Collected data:
(* ===== verification/Sha256.v ===== *)
(** * Package crypto/sha256 and encoding/hex

    The digest a node's ID is made of (nodeID of internal/vpn/amneziawg/parse.go):
    FIPS 180-4 over 32-bit words, a message a list of bytes. *)

From S2P Require Import Prelude GoStrings GoNet.

Open Scope Z_scope.

Definition u32 (z : Z) : Z := z mod 2 ^ 32.
Definition rotr (n x : Z) : Z := Z.lor (Z.shiftr x n) (u32 (Z.shiftl x (32 - n))).
Definition xor3 (a b c : Z) : Z := Z.lxor a (Z.lxor b c).

(** The first 64 primes; the largest [x] below [2 ^ bits] whose cube is not above [n]. *)
Definition primes : list Z :=
  filter (fun p => forallb (fun d => negb (p mod d =? 0)) (seqZ 2 (Z.sqrt p - 1)) = true) (seqZ 2 310).
Fixpoint cbrt (bits : nat) (n x : Z) : Z :=
  match bits with
  | O => x
  | S i => cbrt i n (let y := x + 2 ^ Z.of_nat i in if y ^ 3 <=? n then y else x)
  end.

(** The round constants: the first 32 bits of what follows the point in the cube
    roots of the primes. *)
Definition rounds : list Z := Eval vm_compute in (fun p => u32 (cbrt 35 (p * 2 ^ 96) 0)) <$> primes.

(** The eight words of the state. *)
Record state := mkState { sa : Z; sb : Z; sc : Z; sd : Z; se : Z; sf : Z; sg : Z; sh : Z }.

(** It starts with the square roots of the first eight primes, in the same way. *)
Definition root (p : Z) : Z := u32 (Z.sqrt (p * 2 ^ 64)).
Definition start : state := mkState (root 2) (root 3) (root 5) (root 7) (root 11) (root 13) (root 17) (root 19).

(** One round, with its constant and its word of the schedule. *)
Definition sha_round (s : state) (kw : Z * Z) : state :=
  let choice := Z.lxor (Z.land (se s) (sf s)) (Z.land (2 ^ 32 - 1 - se s) (sg s)) in
  let majority := xor3 (Z.land (sa s) (sb s)) (Z.land (sa s) (sc s)) (Z.land (sb s) (sc s)) in
  let t1 := sh s + xor3 (rotr 6 (se s)) (rotr 11 (se s)) (rotr 25 (se s)) + choice + kw.1 + kw.2 in
  let t2 := xor3 (rotr 2 (sa s)) (rotr 13 (sa s)) (rotr 22 (sa s)) + majority in
  mkState (u32 (t1 + t2)) (sa s) (sb s) (sc s) (u32 (sd s + t1)) (se s) (sf s) (sg s).

(** The schedule, newest word first: the sixteen words of the block, then each
    word from the four before it at 2, 7, 15 and 16 places. *)
Fixpoint extend (n : nat) (w : list Z) : list Z :=
  match n with
  | O => w
  | S n =>
      let at_ k := nth k w 0 in
      let w2 := at_ 1%nat in let w15 := at_ 14%nat in
      extend n (u32 (xor3 (rotr 17 w2) (rotr 19 w2) (Z.shiftr w2 10) + at_ 6%nat +
                     xor3 (rotr 7 w15) (rotr 18 w15) (Z.shiftr w15 3) + at_ 15%nat) :: w)
  end.

Definition sha_block (s : state) (block : list Z) : state :=
  let t := fold_left sha_round (zip rounds (rev (extend 48 (rev block)))) s in
  mkState (u32 (sa s + sa t)) (u32 (sb s + sb t)) (u32 (sc s + sc t)) (u32 (sd s + sd t))
          (u32 (se s + se t)) (u32 (sf s + sf t)) (u32 (sg s + sg t)) (u32 (sh s + sh t)).

(** [n] bytes of a number, the most significant first, and words of bytes. *)
Fixpoint big_endian (n : nat) (z : Z) : list Z :=
  match n with O => [] | S n => big_endian n (z / 256) ++ [z mod 256] end.

Fixpoint words (bs : list Z) : list Z :=
  match bs with
  | a :: b :: c :: d :: bs => (((a * 256 + b) * 256 + c) * 256 + d) :: words bs
  | _ => []
  end.

Fixpoint blocks (n : nat) (ws : list Z) : list (list Z) :=
  match n with O => [] | S n => take 16 ws :: blocks n (skipn 16 ws) end.

(** The message, a one bit, zeros and the length in bits: a multiple of 64 bytes. *)
Definition padded (m : list Z) : list Z :=
  let len := Z.of_nat (length m) in
  m ++ [128] ++ replicate (Z.to_nat ((55 - len) mod 64)) 0 ++ big_endian 8 (8 * len).

Definition bytes_of (s : string) : list Z := code <$> chars s.

Definition Sum256 (m : list Z) : list Z :=
  let p := padded m in
  let s := fold_left sha_block (blocks (length p / 64) (words p)) start in
  mjoin (M:=list) (big_endian 4 <$> [sa s; sb s; sc s; sd s; se s; sf s; sg s; sh s]).

(** [hex.EncodeToString]. *)
Definition EncodeToString (bs : list Z) : string := Join "" (hex2 <$> bs).

Close Scope Z_scope.

(** The examples of FIPS 180-4, of one block and of two. *)
Example Sum256_abc : EncodeToString (Sum256 (bytes_of "abc")) =
  "ba7816bf8f01cfea414140de5dae2223b00361a396177a9cb410ff61f20015ad".
Proof. vm_compute. reflexivity. Qed.

Example Sum256_two_blocks :
  EncodeToString (Sum256 (bytes_of "abcdbcdecdefdefgefghfghighijhijkijkljklmklmnlmnomnopnopq")) =
  "248d6a61d20638b8e5c026930c3e6039a33ce45964ff2167f6ecedd419db06c1".
Proof. vm_compute. reflexivity. Qed.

-- Task brief --
The task calls for all the records above to be repeated exactly.

-- Reply to the exercise --
(* ===== verification/Sha256.v ===== *)
(** * Package crypto/sha256 and encoding/hex

    The digest a node's ID is made of (nodeID of internal/vpn/amneziawg/parse.go):
    FIPS 180-4 over 32-bit words, a message a list of bytes. *)

From S2P Require Import Prelude GoStrings GoNet.

Open Scope Z_scope.

Definition u32 (z : Z) : Z := z mod 2 ^ 32.
Definition rotr (n x : Z) : Z := Z.lor (Z.shiftr x n) (u32 (Z.shiftl x (32 - n))).
Definition xor3 (a b c : Z) : Z := Z.lxor a (Z.lxor b c).

(** The first 64 primes; the largest [x] below [2 ^ bits] whose cube is not above [n]. *)
Definition primes : list Z :=
  filter (fun p => forallb (fun d => negb (p mod d =? 0)) (seqZ 2 (Z.sqrt p - 1)) = true) (seqZ 2 310).
Fixpoint cbrt (bits : nat) (n x : Z) : Z :=
  match bits with
  | O => x
  | S i => cbrt i n (let y := x + 2 ^ Z.of_nat i in if y ^ 3 <=? n then y else x)
  end.

(** The round constants: the first 32 bits of what follows the point in the cube
    roots of the primes. *)
Definition rounds : list Z := Eval vm_compute in (fun p => u32 (cbrt 35 (p * 2 ^ 96) 0)) <$> primes.

(** The eight words of the state. *)
Record state := mkState { sa : Z; sb : Z; sc : Z; sd : Z; se : Z; sf : Z; sg : Z; sh : Z }.

(** It starts with the square roots of the first eight primes, in the same way. *)
Definition root (p : Z) : Z := u32 (Z.sqrt (p * 2 ^ 64)).
Definition start : state := mkState (root 2) (root 3) (root 5) (root 7) (root 11) (root 13) (root 17) (root 19).

(** One round, with its constant and its word of the schedule. *)
Definition sha_round (s : state) (kw : Z * Z) : state :=
  let choice := Z.lxor (Z.land (se s) (sf s)) (Z.land (2 ^ 32 - 1 - se s) (sg s)) in
  let majority := xor3 (Z.land (sa s) (sb s)) (Z.land (sa s) (sc s)) (Z.land (sb s) (sc s)) in
  let t1 := sh s + xor3 (rotr 6 (se s)) (rotr 11 (se s)) (rotr 25 (se s)) + choice + kw.1 + kw.2 in
  let t2 := xor3 (rotr 2 (sa s)) (rotr 13 (sa s)) (rotr 22 (sa s)) + majority in
  mkState (u32 (t1 + t2)) (sa s) (sb s) (sc s) (u32 (sd s + t1)) (se s) (sf s) (sg s).

(** The schedule, newest word first: the sixteen words of the block, then each
    word from the four before it at 2, 7, 15 and 16 places. *)
Fixpoint extend (n : nat) (w : list Z) : list Z :=
  match n with
  | O => w
  | S n =>
      let at_ k := nth k w 0 in
      let w2 := at_ 1%nat in let w15 := at_ 14%nat in
      extend n (u32 (xor3 (rotr 17 w2) (rotr 19 w2) (Z.shiftr w2 10) + at_ 6%nat +
                     xor3 (rotr 7 w15) (rotr 18 w15) (Z.shiftr w15 3) + at_ 15%nat) :: w)
  end.

Definition sha_block (s : state) (block : list Z) : state :=
  let t := fold_left sha_round (zip rounds (rev (extend 48 (rev block)))) s in
  mkState (u32 (sa s + sa t)) (u32 (sb s + sb t)) (u32 (sc s + sc t)) (u32 (sd s + sd t))
          (u32 (se s + se t)) (u32 (sf s + sf t)) (u32 (sg s + sg t)) (u32 (sh s + sh t)).

(** [n] bytes of a number, the most significant first, and words of bytes. *)
Fixpoint big_endian (n : nat) (z : Z) : list Z :=
  match n with O => [] | S n => big_endian n (z / 256) ++ [z mod 256] end.

Fixpoint words (bs : list Z) : list Z :=
  match bs with
  | a :: b :: c :: d :: bs => (((a * 256 + b) * 256 + c) * 256 + d) :: words bs
  | _ => []
  end.

Fixpoint blocks (n : nat) (ws : list Z) : list (list Z) :=
  match n with O => [] | S n => take 16 ws :: blocks n (skipn 16 ws) end.

(** The message, a one bit, zeros and the length in bits: a multiple of 64 bytes. *)
Definition padded (m : list Z) : list Z :=
  let len := Z.of_nat (length m) in
  m ++ [128] ++ replicate (Z.to_nat ((55 - len) mod 64)) 0 ++ big_endian 8 (8 * len).

Definition bytes_of (s : string) : list Z := code <$> chars s.

Definition Sum256 (m : list Z) : list Z :=
  let p := padded m in
  let s := fold_left sha_block (blocks (length p / 64) (words p)) start in
  mjoin (M:=list) (big_endian 4 <$> [sa s; sb s; sc s; sd s; se s; sf s; sg s; sh s]).

(** [hex.EncodeToString]. *)
Definition EncodeToString (bs : list Z) : string := Join "" (hex2 <$> bs).

Close Scope Z_scope.

(** The examples of FIPS 180-4, of one block and of two. *)
Example Sum256_abc : EncodeToString (Sum256 (bytes_of "abc")) =
  "ba7816bf8f01cfea414140de5dae2223b00361a396177a9cb410ff61f20015ad".
Proof. vm_compute. reflexivity. Qed.

Example Sum256_two_blocks :
  EncodeToString (Sum256 (bytes_of "abcdbcdecdefdefgefghfghighijhijkijkljklmklmnlmnomnopnopq")) =
  "248d6a61d20638b8e5c026930c3e6039a33ce45964ff2167f6ecedd419db06c1".
Proof. vm_compute. reflexivity. Qed.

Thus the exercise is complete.